Nordea gained new corporate clients from January to March 2000, and according to Storset, there has been a broad approach. Nordea’s credit growth was 6.8% in the first three months of the year.
Also read: Nordea has received 60,000 loan repayment requests
Lose more in Norway
And so far the losses are not dramatic as a result of the crown crisis, on the contrary. The entire Nordea Group had net losses in the first quarter of 154 million euros, NOK 1,730 billion. We are talking about some promises of a total loan portfolio of EUR 324 billion, up from NOK 3.8 billion.
But in Norwegian operations, net loss provisions amounted to NOK 930 million. Therefore, Nordea Norway represents a disproportionate share of the losses in the group in view of the proportion that they represent in the large Nordea group.
“Losses are a combination of established losses and management’s assessment of losses that may occur in the near future,” says Storset.
You do not want to specify how much of the losses have occurred now and how much will take into account future provisions. Loss assessments are conducted on an ongoing basis and consist of individual provisions for customers and more group loss provisions for industries.
Offshore frames
– Norway is special, with the fall in the price of oil. It particularly affects the offshore industry, which was on the way to improvement, but never managed to fully recover after the previous recession. Now the industry is being hit by lower oil investments, and therefore there have been additional loss provisions in Norway that have not been matched in the other Nordea countries, Storset says.
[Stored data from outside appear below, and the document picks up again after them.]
(** * The upload relay of [src/index.js]: a shallow embedding and its properties

    The repository is one Express handler, [POST /api/proxy-upload].  It
    validates the uploaded files, turns the accepted ones into base64 write
    operations, optionally provisions the target repository, sends one
    batched commit and normalises the remote answer.

    The embedding follows the handler line by line.  JavaScript strings are
    sequences of UTF-16 code units, byte buffers are [list byte], the
    objects the handler builds are records, and the two outbound [fetch]
    calls are the events of a small free monad, so that "which calls are
    made, and in which order" is read off a run of the handler instead of
    being postulated.  Console output is not modelled. *)

From Stdlib Require Import List Bool ZArith NArith Lia.
From Stdlib.Strings Require Import String Ascii Byte.
From Stdlib Require Import DecimalString.
Import ListNotations.

Set Implicit Arguments.

Local Open Scope N_scope.

(* ================================================================== *)
(** ** JavaScript strings *)

(** A JavaScript string is a finite sequence of 16-bit code units. *)
Definition jschar := N.
Definition jsstring := list jschar.

(** String literals of the source are UTF-8 text in this file; [js] turns
    such a literal into its code units.  One-, two- and three-byte
    sequences cover the Basic Multilingual Plane, which is all the
    literals of the handler's request and response values need. *)
Fixpoint utf16_of_utf8 (bs : list N) : jsstring :=
  match bs with
  | [] => []
  | b0 :: r =>
      if b0 <? 128 then b0 :: utf16_of_utf8 r
      else if b0 <? 224 then
        match r with
        | b1 :: r1 =>
            N.lor (N.shiftl (N.land b0 31) 6) (N.land b1 63) :: utf16_of_utf8 r1
        | [] => [65533]
        end
      else
        match r with
        | b1 :: b2 :: r2 =>
            N.lor (N.shiftl (N.land b0 15) 12)
                  (N.lor (N.shiftl (N.land b1 63) 6) (N.land b2 63))
              :: utf16_of_utf8 r2
        | _ => [65533]
        end
  end.

Definition js (s : string) : jsstring :=
  utf16_of_utf8 (map Byte.to_N (list_byte_of_string s)).

Definition jsstring_eqb (s t : jsstring) : bool :=
  if list_eq_dec N.eq_dec s t then true else false.

(** [WhiteSpace] and [LineTerminator] of ECMAScript, the code units that
    [String.prototype.trim] strips. *)
Definition isWhiteSpace (c : jschar) : bool :=
  ((9 <=? c) && (c <=? 13)) || (c =? 32) || (c =? 160) || (c =? 5760)
  || ((8192 <=? c) && (c <=? 8202)) || (c =? 8232) || (c =? 8233)
  || (c =? 8239) || (c =? 8287) || (c =? 12288) || (c =? 65279).

Fixpoint trimStart (s : jsstring) : jsstring :=
  match s with
  | c :: r => if isWhiteSpace c then trimStart r else s
  | [] => []
  end.

Definition trimEnd (s : jsstring) : jsstring := rev (trimStart (rev s)).

Definition trim (s : jsstring) : jsstring := trimEnd (trimStart s).

(** [Number.prototype.toString] on an integer. *)
Definition Number_toString (z : Z) : jsstring :=
  js (NilZero.string_of_int (Z.to_int z)).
– How much do you fear the trend of loss in the future as a result of the crown crisis?
– We have said that there is too much uncertainty about this now and therefore too early to put more figures on it.
– Do you fear the long-term effects of the coronavirus?
– When it comes to the long-term effect, our economists have said that the level of activity is gradually decreasing, and by the end of the year, speed has almost returned. But unemployment will be 1-2 percentage points higher than before the crown eruption, so it will have an effect for several years.
Therefore, there may be some reduction in the demand for loans. Eika Group chief economist Jan Ludvig Andreassen forecast negative credit growth in Norway over the summer against Nettavisen.
Dominated optimist
– In summary, how do you evaluate prospects?
– The world will not sink, I am optimistic by nature. But it is incredibly important to get the wheels rolling again. Together with our corporate clients, we begin to plan the next phase, we must help companies to help them become winners again.
– I am a good optimist, says Storset.